I'm running differential expression analysis for my species of interest using CuffDiff (3 samples, 5 biological replicates each). While checking the output files I've found a case of duplicated genes (both are neighbours, the only difference is their length) with only one having expression values estimated (FPKM), the second one has zeroes in all samples. Also in the read_group_tracking file the number of raw_frags is 0 for the second gene. I've inspected the bam files produced with Tophat and the RNA-seq reads are mapped in locations of both genes. I've tested CuffDiff with several sets of parameters (default, with -b/--frag-bias-correct, -u/--multi-read-correct, etc) and all give the same output. Is this normal way that Cuffdiff behaves in case of duplicated, highly similar genes? Should I care or not? I saw that actually in some studies, people first cluster the genes based on sequence similarity and then estimate expression only for the representative genes of each cluster. Thanks for any piece of advice in the above matter!
If you're looking at gene level expression (XLOC), then Cuffdiff creates a "window" of sorts and then collapses anything within that window down into a quantification. Often this encompasses more than one gene, which is odd in my opinion, and doesn't really make sense. Looking for answers to questions like "how exactly does this work in tuxedo?" - there are three ways to find out, the manual, the paper, or the source code.

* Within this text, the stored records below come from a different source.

Lemma q_score_nonneg (b : num) :
  b <> NaN ->
  (Math_max (Fin 1 - (b / Fin (INR NumPoints)) / Fin 0.5)%js (Fin 0) >=? Fin 0)%js = true.
Proof.
  intros Hb. assert (Hn : INR NumPoints = 64) by (unfold NumPoints; simpl; lra).
  rewrite Hn. destruct b as [x| | |]; try congruence.
  - rewrite !div_Fin_nonzero by lra. cbn [jsub jneg jadd Math_max jlt].
    case_bool_decide; cbn [jge]; apply bool_decide_eq_true_2; lra.
  - rewrite !div_PInf_pos by lra. simpl. apply bool_decide_eq_true_2. lra.
  - rewrite !div_NInf_pos by lra. reflexivity.
Qed.

Lemma q_check_score_nonneg (fuel : nat) (this : QDollar) (h : gmap nat RawPoints)
    (points : nat) (r : Result) (h' : gmap nat RawPoints) :
  check fuel this h points = Ret (r, h') -> (score r >=? Fin 0)%js = true.
Proof.
  rewrite QDollarPreprocess.q_check_preprocess. intros Hrun.
  destruct (preprocess fuel h points) as [[processed h1]| |]; try discriminate.
  cbn [bind] in Hrun.
  destruct (check_loop processed (Templates this) PInf None) as [[b best]| |] eqn:Hloop;
    try discriminate.
  cbn [bind] in Hrun. destruct best as [T|].
  - injection Hrun as <- _. cbn [score].
    apply q_score_nonneg. eapply q_check_loop_not_nan; [exact Hloop | discriminate].
  - injection Hrun as <- _. simpl. apply bool_decide_eq_true_2. lra.
Qed.

(** [check] on a stroke and a store of templates with at least
    [NumPoints] points each: the template returned is a first minimum of
    the unpruned cloud distances. *)
Lemma q_check_stroke (this : QDollar) (h : gmap nat RawPoints) (points : nat)
    (raw : RawPoints) :
  h !! points = Some raw -> stroke (points_of raw) ->
  Templates this <> [] ->
  Forall (fun T => (NumPoints <= length (Points T))%nat) (Templates this) ->
  exists (processed : list Point) (h' : gmap nat RawPoints) (ds : list num)
         (t : nat) (T : Template) (s : num),
    (forall fuel : nat, (length (points_of raw) + 64 <= fuel)%nat ->
       preprocess fuel h points = Ret (processed, h') /\
       check fuel this h points = Ret (mkResult (Name T) s, h')) /\
    Forall2 (fun T d => cloudDistance_unpruned processed (Points T) = Ret d)
            (Templates this) ds /\
    Templates this !! t = Some T.
Proof.
  intros Hraw Hs Hne Hlen.
  destruct (QDollarPreprocess.q_preprocess_stroke h points raw Hraw Hs)
    as (processed & h' & Hproc & Hpre).
  destruct (q_distances_exist processed (Templates this)) as (ds & Hds & Hfin).
  { rewrite Hproc. exact Hlen. }
  assert (Hdsne : ds <> []).
  { intros ->. inversion Hds. congruence. }
  pose proof (q_check_loop_argmin processed (Templates this) (Templates this) ds []
                PInf None Hds eq_refl) as Hloop.
  cbn [mbind option_bind length] in Hloop.
  destruct (argmin_found ds None Hdsne)
    as [(Hrun & Hall & _) | (t & b & Hrun & Hb & _)].
  - exfalso. destruct ds as [|d0 ds]; [congruence|].
    inversion Hall as [|? ? Hd0 _]; subst. inversion Hfin as [|? ? (b0 & -> & _) _]; subst.
    discriminate.
  - destruct (Forall2_lookup_r _ _ _ _ _ Hds Hb) as (T & HT & _).
    rewrite Hrun in Hloop. cbn [fst snd mbind option_bind] in Hloop. rewrite HT in Hloop.
    exists processed, h', ds, t, T,
      (Math_max (Fin 1 - (b / Fin (INR NumPoints)) / Fin 0.5)%js (Fin 0)).
    split; [|split; [exact Hds | exact HT]].
    intros fuel Hfuel. split; [apply Hpre; exact Hfuel|].
    rewrite QDollarPreprocess.q_check_preprocess, Hpre by exact Hfuel.
    cbn [bind]. rewrite check_loop_agree, Hloop. reflexivity.
Qed.

End QDollarCheck.

(** ** A stroke whose points all coincide *)

Module QDollarDegenerate.
Import QDollar QDollarView QDollarResample.

Lemma dist_self (p : Point) : dist p p = 0.
Proof.
  unfold dist. replace (_ + _) with 0 by ring. apply sqrt_0.
Qed.

Lemma plen_coincide (p : Point) (rest : list Point) :
  Forall (eq p) rest -> plen p rest = 0.
Proof.
  induction 1 as [|q rest <- _ IH]; simpl; [reflexivity|].
  rewrite IH, dist_self. case_bool_decide; lra.
Qed.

While this might not be constructive to your question, I've been down the Tuxedo rabbit hole, and I really wasn't satisfied with the answers I was getting, I'd recommend some alternatives. For gene level differential expression, I'd recommend alignment (using whatever you want, Tophat, HISAT2, STAR, etc) -> Count using HT_Seq_Count, or Feature Counts -> Differential expression test using DESeq2. For transcript level differential expression, I'd recommend you quantify using Kallisto or Salmon -> Differential transcript expression using Sleuth.